◆ WHAT YOU ARE ASKED TO DO ◆
For every line in the records below that contains the word "false", add one to a count, and report only that count.

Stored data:
————
(** A slot holds an item. *)
Definition slot_item (memory : list Z) (s : Slot) (it : Item) : Prop :=
  sl_seqNumber s = it_seq it /\ sl_timeStamp s = it_timestamp it /\
  sl_payloadType s = it_type it /\ sl_rcuPlCntr s = it_rcu it /\
  sl_payloadLengthBytes s = zlen (it_data it) /\
  aload memory (2 * sl_payloadLocation s) (sl_payloadLengthBytes s) = Some (it_data it).

(** Payloads one behind the other. *)
Fixpoint chain (ls : list Slot) : Prop :=
  match ls with
  | [] => True
  | s :: ls => Forall (fun t => slot_end s <= sl_payloadLocation t) ls /\ chain ls
  end.

(** Either all payloads lie below the write position, in order of arrival, or
    the oldest ones lie above it and the newer ones, from word 0 on, below. *)
Inductive layout (cur : Z) : list Slot -> Prop :=
| one_lap ls : chain ls -> Forall (fun s => slot_end s <= cur) ls -> layout cur ls
| two_laps a s b :
    a <> [] -> chain a -> Forall (fun s => cur <= sl_payloadLocation s) a ->
    chain (s :: b) -> sl_payloadLocation s = 0 ->
    Forall (fun s => slot_end s <= cur) (s :: b) ->
    layout cur (a ++ s :: b).

(** How far slot [i] is behind the oldest one. *)
Definition off (max h i : Z) : Z := (i - h) mod max.

(** The live slots are [ls], oldest first, ending at the insert position. *)
Definition ring (max ip : Z) (slots ls : list Slot) : Prop :=
  zlen ls <= max /\
  forall i s, aget slots i = Some s ->
    if decide (off max (ip + 1 - zlen ls) i < zlen ls)
    then live s = true /\ aget ls (off max (ip + 1 - zlen ls) i) = Some s
    else live s = false.

Record fifo (inst : PacketBuf) (ls : list Slot) (q : list Item) : Prop := {
  ff_inv : pb_inv inst;
  ff_ring : ring (pb_maxInsertPositions inst) (pb_insertPosition inst) (pb_slot inst) ls;
  ff_items : Forall2 (slot_item (pb_memory inst)) ls q;
  ff_layout : layout (pb_currentMemoryPos inst) ls;
  ff_num : pb_numPacketsInBuffer inst = zlen ls
}.

(** ** Ring arithmetic *)

Lemma off_range max h i : 0 < max -> 0 <= off max h i < max.
Proof. intros. by apply Z.mod_pos_bound. Qed.

Lemma mod_pred x m : 0 < m -> 0 < x mod m -> (x - 1) mod m = x mod m - 1.
Proof.
  intros Hm Hx. pose proof (Z.mod_pos_bound x m Hm). pose proof (Z.div_mod x m ltac:(lia)).
  symmetry. apply (Z.mod_unique_pos _ _ (x / m)); lia.
Qed.

(** The slot before a live slot that is not the oldest is live. *)
Lemma off_pred max h i :
  0 < max -> 0 < off max h i -> off max h (i - 1) = off max h i - 1.
Proof.
  intros Hm H. unfold off in *. rewrite <- mod_pred by done. f_equal. lia.
Qed.
Lemma lowest_timestamp_spec l : forall i c,
  Forall (slot_ok mem) l ->
  let '(l', n, c') := lowest_timestamp now erase l i c in
  l' = scan_slot now erase <$> l /\ live_count l' = live_count l - n /\
  at_least c' (ca_diff c) (ca_rcu c) /\
  (forall k s, aget l' k = Some s -> live s = true ->
     at_least c' (ts_diff now s) (sl_rcuPlCntr s)) /\
  (c' = c \/ exists k s, aget l' k = Some s /\ live s = true /\
     c' = mkCandidate (i + k) (ts_diff now s) (sl_payloadType s) (sl_rcuPlCntr s)).
Proof using Type.
  induction l as [|x l IH]; intros i c HF; cbn [lowest_timestamp].
  { split; [done|]. split; [done|]. split; [by right|]. split; [|by left].
    intros k s Hk. apply aget_Some_range in Hk. unfold zlen in Hk; simpl in Hk; lia. }
  apply Forall_cons_iff in HF as [Hx HF]. fold (ts_diff now x).
  assert (Hstep : forall c1 x',
    x' = scan_slot now erase x -> at_least c1 (ca_diff c) (ca_rcu c) ->
    (live x' = true -> at_least c1 (ts_diff now x') (sl_rcuPlCntr x')) ->
    (c1 = c \/ live x' = true /\
       c1 = mkCandidate i (ts_diff now x') (sl_payloadType x') (sl_rcuPlCntr x')) ->
    let '(l', n, c') := lowest_timestamp now erase l (i + 1) c1 in
    x' :: l' = scan_slot now erase <$> x :: l /\
    live_count (x' :: l') = live_count (x :: l) - (n + (b2z (live x) - b2z (live x'))) /\
    at_least c' (ca_diff c) (ca_rcu c) /\
    (forall k s, aget (x' :: l') k = Some s -> live s = true ->
       at_least c' (ts_diff now s) (sl_rcuPlCntr s)) /\
    (c' = c \/ exists k s, aget (x' :: l') k = Some s /\ live s = true /\
       c' = mkCandidate (i + k) (ts_diff now s) (sl_payloadType s) (sl_rcuPlCntr s))).
  { intros c1 x' Hx' Hc1 Hlx Hcase. specialize (IH (i + 1) c1 HF).
    destruct (lowest_timestamp now erase l (i + 1) c1) as [[l' n] c'].
    destruct IH as (-> & Hn & Hc' & Hall & Hex). split; [by rewrite Hx'|].
    split; [simpl; lia|]. split; [unfold at_least in *; lia|]. split.
    - intros k s Hk Hl. pose proof (aget_Some_range _ _ _ Hk).
      destruct (decide (k = 0)) as [->|].
      + injection Hk as <-. specialize (Hlx Hl). unfold at_least in *. lia.
      + rewrite aget_cons in Hk by lia. by eapply Hall.
    - destruct Hex as [->|(k & s & Hk & Hl & ->)].
      + destruct Hcase as [->|[Hl ->]]; [by left|]. right. exists 0, x'.
        by rewrite Z.add_0_r.
      + right. exists (k + 1), s. pose proof (aget_Some_range _ _ _ Hk).
        rewrite aget_cons by lia. replace (k + 1 - 1) with k by lia.
        split; [done|]. split; [done|]. f_equal. lia. }
  destruct (erase && too_old x (ts_diff now x)) eqn:Eo.
  - specialize (Hstep c (clear_slot x)).
    destruct (lowest_timestamp now erase l (i + 1) c) as [[l' n] c'].
    assert (live x = true) as Hlx.
    { unfold too_old in Eo. bool_lia. rewrite <- (live_pos mem) by done. by apply Z.ltb_lt. }
    rewrite Hlx in Hstep. change (live (clear_slot x)) with false in Hstep.
    cbn [b2z] in Hstep.
    destruct Hstep as (H1 & H2 & H3); [unfold scan_slot; by rewrite Eo|by right|done|by left|].
    split; [done|]. split; [lia|done].
  - set (c1 := if better_candidate x (ts_diff now x) c then _ else c).
    specialize (Hstep c1 x).
    destruct (lowest_timestamp now erase l (i + 1) c1) as [[l' n] c'].
    assert (scan_slot now erase x = x) as Hsame by (unfold scan_slot; by rewrite Eo).
    rewrite Z.sub_diag, Z.add_0_r in Hstep.
    assert (better_candidate x (ts_diff now x) c = true <->
      live x = true /\ ~ at_least c (ts_diff now x) (sl_rcuPlCntr x)) as Hb.
    { unfold better_candidate, at_least. rewrite (live_pos mem) by done.
      destruct (Z.ltb_spec (ts_diff now x) (ca_diff c)),
        (Z.eqb_spec (ts_diff now x) (ca_diff c)),
        (Z.ltb_spec (sl_rcuPlCntr x) (ca_rcu c)), (live x); simpl;
        (split; [intros Ht; first [discriminate Ht | split; [done|lia]]
                |intros [Hl Hn]; first [done | exfalso; apply Hn; lia]]). }
    apply Hstep; [done|..]; subst c1; destruct (better_candidate x (ts_diff now x) c) eqn:E.
    + destruct (proj1 Hb eq_refl) as [_ H]. unfold at_least in *; simpl. lia.
    + by right.
    + intros _. by right.
    + intros Hl. unfold at_least in *. destruct (decide (ca_diff c < ts_diff now x \/
        ca_diff c = ts_diff now x /\ ca_rcu c <= sl_rcuPlCntr x)) as [|Hn]; [done|].
      destruct Hb as [_ Hb]. discriminate Hb. by split.
    + right. split; [|done]. by apply Hb.
    + by left.
Qed.
End Lowest.
Definition ResetResample48khzTo16khz : State48khzTo16khz := mk48_16 (zeros 16) (zeros 8) (zeros 8).
Definition ResetResample16khzTo48khz : State16khzTo48khz := mk16_48 (zeros 8) (zeros 8) (zeros 8).
Definition ResetResample48khzTo8khz : State48khzTo8khz := mk48_8 (zeros 8) (zeros 16) (zeros 8) (zeros 8).
Definition ResetResample8khzTo48khz : State8khzTo48khz := mk8_48 (zeros 8) (zeros 8) (zeros 8) (zeros 8).

(** ** Memory safety *)

(** A loop body that keeps lengths keeps them over the whole loop. *)
Definition lens (m s : Z) (st : list Z * list Z) : Prop := zlen st.1 = m /\ zlen st.2 = s.

Lemma aset_zlen {A} (l : list A) i v m : zlen l = m -> 0 <= i < m -> exists l', aset l i v = Some l' /\ zlen l' = m.
Proof. intros Hl Hi. rewrite aset_in by lia. eexists. split; [reflexivity|]. by rewrite zlen_insert. Qed.

Lemma allpass_safe row state k x m :
  0 <= row < 2 -> zlen state = m -> 0 <= k -> k + 4 <= m ->
  exists state' y, allpass row state k x = Some (state', y) /\ zlen state' = m.
Proof.
  intros Hrow Hl Hk Hm. unfold allpass.
  assert (Hc : exists c, aget kResampleAllpass row = Some c /\ exists c0 c1 c2, c = [c0; c1; c2]).
  { assert (row = 0 \/ row = 1) as [-> | ->] by lia; eexists; (split; [reflexivity|]); repeat eexists. }
  destruct Hc as (c & -> & c0 & c1 & c2 & ->). cbn [mbind option_bind].
  change (aget [c0; c1; c2] 0) with (Some c0). change (aget [c0; c1; c2] 1) with (Some c1).
  change (aget [c0; c1; c2] 2) with (Some c2). cbn [mbind option_bind].
  destruct (aget_in state k) as [s0 ->]; [lia|]. destruct (aget_in state (k + 1)) as [s1 ->]; [lia|].
  destruct (aget_in state (k + 2)) as [s2 ->]; [lia|]. destruct (aget_in state (k + 3)) as [s3 ->]; [lia|].
  cbn [mbind option_bind]. rewrite !aset_in by (rewrite ?zlen_insert; lia). cbn [mbind option_bind].
  rewrite !aset_in by (rewrite ?zlen_insert; lia). cbn [mbind option_bind].
  rewrite !aset_in by (rewrite ?zlen_insert; lia). cbn [mbind option_bind].
  rewrite !aset_in by (rewrite ?zlen_insert; lia). cbn [mbind option_bind].
  eexists _, _. split; [reflexivity|]. rewrite !zlen_insert. done.
Qed.
(** Aging of all entries; [next] is the age and the value behind them, which are
    read when an entry is removed. *)
Definition age_entries (next : option (Z * Z)) (age smallest_values : list Z) : option (list Z * list Z) :=
  for_loop 16 0 (fun i st =>
    let '(age, smallest_values) := st in
    a ← aget age i;
    if negb (a =? 100) then age ← aset age i (s16 (a + 1)); Some (age, smallest_values)
    else
      p ← next;
      smallest_values ← remove_entry smallest_values i p.2 10000;
      age ← remove_entry age i p.1 101;
      Some (age, smallest_values)) (age, smallest_values).

(** The position of a new value, -1 when it is not among the smallest. *)
Definition find_position (f : Z) (v : Z -> Z) : Z :=
  if f <? v 7 then
    if f <? v 3 then
      if f <? v 1 then
        if f <? v 0 then 0 else 1
      else if f <? v 2 then 2 else 3
    else if f <? v 5 then
      if f <? v 4 then 4 else 5
    else if f <? v 6 then 6 else 7
  else if f <? v 15 then
    if f <? v 11 then
      if f <? v 9 then
        if f <? v 8 then 8 else 9
      else if f <? v 10 then 10 else 11
    else if f <? v 13 then
      if f <? v 12 then 12 else 13
    else if f <? v 14 then 14 else 15
  else -1.

(** A new entry, the larger ones move up. *)
Definition insert_entry (v : list Z) (position x : Z) : option (list Z) :=
  up ← aload v position (15 - position);
  v ← astore v (position + 1) up;
  aset v position x.

Definition smooth_median (frame_counter current_median mean : Z) : Z :=
  let alpha := if 0 <? frame_counter then
                 if current_median <? mean then kSmoothingDown else kSmoothingUp
               else 0 in
  let tmp32 := mul_16_16 (alpha + 1) mean in
  let tmp32 := s32 (tmp32 + mul_16_16 (WORD16_MAX - alpha) current_median) in
  s16 (Z.shiftr (s32 (tmp32 + 16384)) 15).

(** What lies behind the sixteen entries of a channel: the first entry of the next
    channel; behind those of the last channel the arrays end. *)
Definition behind (mc : Machine) (self : VadInst) (offset : Z) : option (Z * Z) :=
  if offset + 16 <? zlen (v_index_vector self) then
    next_value ← aget (v_low_value_vector self) (offset + 16);
    next_age ← aget (v_index_vector self) (offset + 16);
    Some (next_age, next_value)
  else m_past mc.

Definition FindMinimum (mc : Machine) (self : VadInst) (feature_value channel : Z) : option (Z * VadInst) :=
  let offset := Z.shiftl channel 4 in
  age ← aload (v_index_vector self) offset 16;
  smallest_values ← aload (v_low_value_vector self) offset 16;
  st ← age_entries (behind mc self offset) age smallest_values;
  let '(age, smallest_values) := st in
  let position := find_position feature_value (fun k => default 0 (aget smallest_values k)) in
  st ← (if -1 <? position then
          smallest_values ← insert_entry smallest_values position feature_value;
          age ← insert_entry age position 1;
          Some (age, smallest_values)
        else Some (age, smallest_values));
  let '(age, smallest_values) := st in
  v0 ← aget smallest_values 0;
  v2 ← aget smallest_values 2;
  let current_median := if 2 <? v_frame_counter self then v2
                        else if 0 <? v_frame_counter self then v0 else 1600 in
  mean ← aget (v_mean_value self) channel;
  let mean := smooth_median (v_frame_counter self) current_median mean in
  ages ← astore (v_index_vector self) offset age;
  values ← astore (v_low_value_vector self) offset smallest_values;
  means ← aset (v_mean_value self) channel mean;
  Some (mean, self <| v_index_vector := ages |> <| v_low_value_vector := values |> <| v_mean_value := means |>).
————
◆ TASK OUTPUT ◆
2